=== Your instructions ===
From the listing below, pull out every line where the string "VObj" appears.

=== Data ===
(** Three employees, the second a repeat of the first and under age. *)
Definition staff_repeat_under_age : DataFrame :=
  read_csv ["EmpID"; "Age"]
    [ row_of [("EmpID", VStr "A"); ("Age", VNum 30)];
      row_of [("EmpID", VStr "A"); ("Age", VNum 15)];
      row_of [("EmpID", VStr "B"); ("Age", VNum 40)] ].

(** Ages around the bounds of [age_range]. *)
Definition ages : DataFrame :=
  read_csv ["Age"]
    [ row_of [("Age", VNum 15)]; row_of [("Age", VNum 16)];
      row_of [("Age", VNum 70)]; row_of [("Age", VNum 71)] ].

(** ** More frames for worked examples *)

(** Job levels and roles: a junior manager, a senior manager, a junior
    analyst, and a junior with no role on file. *)
Definition jobs : DataFrame :=
  read_csv ["JobLevel"; "JobRole"]
    [ row_of [("JobLevel", VNum 1); ("JobRole", VStr "Sales Manager")];
      row_of [("JobLevel", VNum 3); ("JobRole", VStr "Manager")];
      row_of [("JobLevel", VNum 1); ("JobRole", VStr "Analyst")];
      row_of [("JobLevel", VNum 1); ("JobRole", VNull)] ].

(** Ages with a gap: one missing, one negative. *)
Definition ages_with_gap : DataFrame :=
  read_csv ["Age"]
    [ row_of [("Age", VNum 30)]; row_of [("Age", VNull)];
      row_of [("Age", VNum (-5))]; row_of [("Age", VNum 80)] ].

(** Monthly incomes: positive, zero, negative and missing. *)
Definition incomes : DataFrame :=
  read_csv ["MonthlyIncome"]
    [ row_of [("MonthlyIncome", VNum 5000)]; row_of [("MonthlyIncome", VNum 0)];
      row_of [("MonthlyIncome", VNum (-1))]; row_of [("MonthlyIncome", VNull)] ].

(** Job roles held as numeric codes. *)
Definition coded_jobs : DataFrame :=
  read_csv ["JobLevel"; "JobRole"]
    [ row_of [("JobLevel", VNum 1); ("JobRole", VNum 7)];
      row_of [("JobLevel", VNum 2); ("JobRole", VNum 8)] ].

(** ** What a regular expression matches

    The strings of a pattern, given directly; [fullmatch] is checked
    against it. *)
Inductive Matches : Regex -> string -> Prop :=
  | MEps : Matches REps EmptyString
  | MClass p a : p a = true -> Matches (RClass p) (String a EmptyString)
  | MSeq r1 r2 s1 s2 :
      Matches r1 s1 -> Matches r2 s2 -> Matches (RSeq r1 r2) (s1 +:+ s2)
  | MAltL r1 r2 s : Matches r1 s -> Matches (RAlt r1 r2) s
  | MAltR r1 r2 s : Matches r2 s -> Matches (RAlt r1 r2) s
  | MStarNil r : Matches (RStar r) EmptyString
  | MStarApp r s1 s2 :
      Matches r s1 -> Matches (RStar r) s2 -> Matches (RStar r) (s1 +:+ s2).

(** A non-empty text without "@". *)
Fixpoint no_at (s : string) : bool :=
  match s with
  | EmptyString => true
  | String a s' => negb (Ascii.eqb "@"%char a) && no_at s'
  end.

Definition plain (s : string) : Prop := s <> EmptyString /\ no_at s = true.

(** No row has a key equal to the key of an earlier row. *)
Definition distinct_by {A : Type} (eqb : A -> A -> bool) (key : Row -> A)
    (l : list (nat * Row)) : Prop :=
  ForallOrdPairs (fun x y => eqb (key (snd y)) (key (snd x)) = false) l.

(** Two employees entered twice, once with the same number under another
    identifier. *)
Definition roster : DataFrame :=
  read_csv ["EmpID"; "EmployeeNumber"; "Age"]
    [ row_of [("EmpID", VStr "A"); ("EmployeeNumber", VNum 1); ("Age", VNum 30)];
      row_of [("EmpID", VStr "A"); ("EmployeeNumber", VNum 1); ("Age", VNum 30)];
      row_of [("EmpID", VStr "B"); ("EmployeeNumber", VNum 2); ("Age", VNum 41)];
      row_of [("EmpID", VStr "C"); ("EmployeeNumber", VNum 2); ("Age", VNum 52)];
      row_of [("EmpID", VStr "B"); ("EmployeeNumber", VNum 3); ("Age", VNum 41)] ].

(** Identifiers without employee numbers, one entered twice. *)
Definition badges : DataFrame :=
  read_csv ["EmpID"; "Age"]
    [ row_of [("EmpID", VStr "A"); ("Age", VNum 30)];
      row_of [("EmpID", VStr "B"); ("Age", VNum 41)];
      row_of [("EmpID", VStr "A"); ("Age", VNum 33)] ].

(** ** Column updates

    The loops of sections 3 and 5 all have the shape
    [if col in df.columns: df[col] = update(df[col])]. *)

(** [body] rewrites a present column with [upd] and skips an absent one;
    [upd] keeps the length of the column and raises where [body] does. *)
Definition column_step (body : string -> DataFrame -> option DataFrame)
    (upd : list Value -> option (list Value)) : Prop :=
  (forall col d,
     body col d =
     if has_column d col then
       match upd (series d col) with
       | Some s => Some (assign col s d)
       | None => None
       end
     else Some d) /\
  (forall s s', upd s = Some s' -> length s' = length s).

(** Every row holds a cell under the column name. *)
Definition has_cells (c : string) (d : DataFrame) : Prop :=
  Forall (fun lr : nat * Row => is_Some (snd lr !! c)) (rows d).

(** [s.fillna(s.mean())] *)
Definition fill_with_mean (s : list Value) : option (list Value) :=
  match mean s with
  | Some m => Some (fillna m s)
  | None => None
  end.

(** The gaps of a column. *)
Definition nulls (s : list Value) : nat := length (List.filter isnull s).

(** Hourly rates with two gaps, departments with one. *)
Definition payroll : DataFrame :=
  read_csv ["HourlyRate"; "Department"; "EmpID"]
    [ row_of [("HourlyRate", VNum 40); ("Department", VStr "Sales");
              ("EmpID", VStr "A")];
      row_of [("HourlyRate", VNull); ("Department", VNull);
              ("EmpID", VStr "B")];
      row_of [("HourlyRate", VNum 50); ("Department", VStr "Research");
              ("EmpID", VStr "C")];
      row_of [("HourlyRate", VNull); ("Department", VStr "Sales");
              ("EmpID", VStr "D")] ].

(** Education levels, one of them not on file. *)
Definition schooling : DataFrame :=
  read_csv ["EmpID"; "Education"]
    [ row_of [("EmpID", VStr "A"); ("Education", VNum 3)];
      row_of [("EmpID", VStr "B"); ("Education", VNull)];
      row_of [("EmpID", VStr "C"); ("Education", VNum 2)] ].

(** Daily rates, one of them entered as a text. *)
Definition unread_rates : DataFrame :=
  read_csv ["EmpID"; "DailyRate"]
    [ row_of [("EmpID", VStr "A"); ("DailyRate", VNum 100)];
      row_of [("EmpID", VStr "B"); ("DailyRate", VStr "n/a")] ].

(** ** Whole numbers

    Numbers are exact rationals here and float64 in pandas.  The two agree
    wherever float64 holds every value of a computation exactly. *)

(** A whole number of magnitude at most 2^40. *)
Definition small_whole (q : Q) : bool :=
  Qeq_bool q (inject_Z (Qfloor q)) &&
  Qle_bool (- inject_Z (2 ^ 40)) q && Qle_bool q (inject_Z (2 ^ 40)).



(** * Properties *)

(** ** The validation loop in closed form *)

Lemma record_failed_app df r fl vs :
  record_failed df r fl vs = vs ++ map (violation df r) fl.
Proof.
  unfold record_failed. revert vs.
  induction fl as [|idx fl IH]; intros vs; simpl.
  - by rewrite app_nil_r.
  - rewrite IH. by rewrite <- app_assoc.
Qed.

Lemma check_rule_spec st r :
  check_rule st r =
  {| st_df := st_df st;
     violations := violations st ++ rule_violations (st_df st) r |}.
Proof.
  unfold check_rule, rule_violations. destruct st as [df vs]; simpl.
  destruct (forallb (has_column df) (cols r)); simpl.
  - destruct (evaluate df r) as [fl|].
    + by rewrite record_failed_app.
    + by rewrite app_nil_r.
  - by rewrite app_nil_r.
Qed.

Lemma run_rules_spec rs st :
  run_rules rs st =
  {| st_df := st_df st;
     violations := violations st ++ flat_map (rule_violations (st_df st)) rs |}.
Proof.
  unfold run_rules. revert st.
  induction rs as [|r rs IH]; intros st; simpl.
  - destruct st; simpl. by rewrite app_nil_r.
  - rewrite IH, check_rule_spec. simpl. by rewrite <- app_assoc.
Qed.

Lemma run_rules_df rs st : st_df (run_rules rs st) = st_df st.
Proof. by rewrite run_rules_spec. Qed.

Lemma validate_spec df rs : validate df rs = flat_map (rule_violations df) rs.
Proof. unfold validate. by rewrite run_rules_spec. Qed.

(** The report over a rule list put together from two lists is the report
    over the first followed by the report over the second: no rule affects
    what another reports. *)
Lemma validate_app df rs1 rs2 :
  validate df (rs1 ++ rs2) = validate df rs1 ++ validate df rs2.
Proof. rewrite !validate_spec. apply flat_map_app. Qed.
(** X20. For xenon and a three-field SD label whose structure function
    for isotope 129 is not tabulated, the call fails with the KeyError of
    that key. *)
Theorem sigma_erec_SD_untabulated (erec v mw sigma_nucleon m_med : float)
    (interaction sd coupling s_assumption : string) (n q_ref : option float) :
  String.prefix "SD" interaction = true ->
  split "_" interaction = [sd; coupling; s_assumption] ->
  key_lookup (structure_functions s_data) (KSF 129 coupling s_assumption)
  = None ->
  sigma_erec nu s_data erec v mw sigma_nucleon interaction m_med "Xe" n q_ref
  = Raise (KeyError (KSF 129 coupling s_assumption)).
Proof.
  intros HSD Hsplit Hk. unfold sigma_erec.
  destruct (String.eqb_spec interaction "SI") as [-> | _];
    [discriminate HSD |].
  rewrite HSD. cbn [String.eqb Ascii.eqb Bool.eqb negb].
  rewrite Hsplit. cbn [unpack3 bind].
  unfold spin_isotopes. cbn [fold_left bind].
  unfold sd_isotope at 1. unfold key_get. rewrite Hk. reflexivity.
Qed.

End SpinDependentMore.

(** ** Momentum-dependence parameters and the structure-function table *)

(** X21. When both entries are present, [_warn_momentum_dependence]
    accepts the parameters exactly when [n] and [q_ref] are both given or
    both None, and otherwise raises its ValueError. *)
Theorem warn_momentum_dependence_accepts
    (erec_kwargs : list (string * option float)) (n q_ref : option float) :
  dict_lookup erec_kwargs "n" = Some n ->
  dict_lookup erec_kwargs "q_ref" = Some q_ref ->
  (_warn_momentum_dependence erec_kwargs = Ok tt
   <-> (n = None <-> q_ref = None))
  /\ (_warn_momentum_dependence erec_kwargs <> Ok tt ->
      _warn_momentum_dependence erec_kwargs
      = Raise (ValueError (MomentumParams n q_ref))).
Proof.
  intros Hn Hq. unfold _warn_momentum_dependence, dict_get.
  rewrite Hn, Hq. cbn [bind].
  destruct n as [n' |], q_ref as [q' |]; cbn [is_none xorb]; split;
    try (split; [intros _; split; congruence
                | intros; reflexivity]);
    try (split; [discriminate | intros [H1 H2]; try discriminate (H1 eq_refl);
                                try discriminate (H2 eq_refl)]);
    try (intros H; now elim H); try reflexivity.
Qed.
(** C1, at the input where the code departs from it.  The backend answers
    HTTP 500 with the JSON body [{}]: [aggregate] never looks at the status,
    logs nothing and resolves to the body, and [handleFinishSwap] takes its
    success branch, storing the empty mapping and playing the sound.  (A
    body that is not JSON, and a network failure, do give [undefined].) *)
Theorem aggregate_http_500_is_success :
  ok 500 = false /\
  aggregate (Response 500 (Parsed (VObj []))) (Token.address ETH) (js "1")
    (Token.address USDT) =
    ([Fetch (js "") (Build_Payload (Token.address ETH) (js "1") (Token.address USDT));
      ResponseJson],
     Some (VObj [])) /\
  trace (handleFinishSwap
           (withBackend sampleWorld (Response 500 (Parsed (VObj [])))) initialState) =
    [SetIsRoute true;
     Fetch (js "") (Build_Payload (Token.address ETH) (js "1") (Token.address USDT));
     ResponseJson; SetData (VObj []); ConsoleLog (js "DATA1"); PlayAudio] /\
  aggregationFailed
    (withBackend sampleWorld (Response 500 (Parsed (VObj [])))) initialState = false /\
  data1 (step sampleRuntime routedState
           (ClickSwap (withBackend sampleWorld (Response 500 (Parsed (VObj [])))))) =
    VObj [].
Proof. repeat split. Qed.

Lemma handleFinishSwap_failed (w : World) (st : State) :
  aggregationFailed w st = true ->
  exists payload log,
    trace (handleFinishSwap w st) =
    SetIsRoute true :: Fetch (js "") payload :: log /\
    forallb (fun e => negb (isSetData e || isFetch e || isSetIsRoute e)) log = true /\
    commit st (trace (handleFinishSwap w st)) = applySetter st (SetIsRoute true).
Proof.
  unfold aggregationFailed, aggregated, handleFinishSwap.
  destruct (backend w) as [|status [|v]]; simpl.
  - intros _. eexists _, _. repeat split.
  - intros _. eexists _, _. repeat split.
  - destruct (truthy v); [discriminate|]. intros _.
    eexists _, _. repeat split.
Qed.

(** C5. When the aggregation fails ([aggregate] resolves to [undefined]
    or to another falsy value), [data1] after [handleFinishSwap] is [data1]
    before it, whatever it was: no [setData] is called, and one request is
    made. *)
Theorem failed_aggregation_keeps_route (rt : Runtime) (w : World) (st : State)
  (Hfail : aggregationFailed w st = true) :
  data1 (step rt st (ClickSwap w)) = data1 st /\
  existsb isSetData (trace (handleFinishSwap w st)) = false /\
  List.length (List.filter isFetch (trace (handleFinishSwap w st))) = 1.
Proof.
  destruct (handleFinishSwap_failed w st Hfail) as (payload & log & Ht & Hlog & Hst).
  unfold step, handler. rewrite Hst, Ht. simpl.
  split; [reflexivity|].
  clear Ht Hst. induction log as [|e log IH]; simpl in *; [auto|].
  apply andb_true_iff in Hlog. destruct Hlog as [He Hlog].
  destruct (IH Hlog) as [IH1 IH2].
  destruct e; simpl in *; try discriminate; auto.
Qed.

=== Result of the task ===
  aggregate (Response 500 (Parsed (VObj []))) (Token.address ETH) (js "1")
     Some (VObj [])) /\
           (withBackend sampleWorld (Response 500 (Parsed (VObj [])))) initialState) =
     ResponseJson; SetData (VObj []); ConsoleLog (js "DATA1"); PlayAudio] /\
    (withBackend sampleWorld (Response 500 (Parsed (VObj [])))) initialState = false /\
           (ClickSwap (withBackend sampleWorld (Response 500 (Parsed (VObj [])))))) =
    VObj [].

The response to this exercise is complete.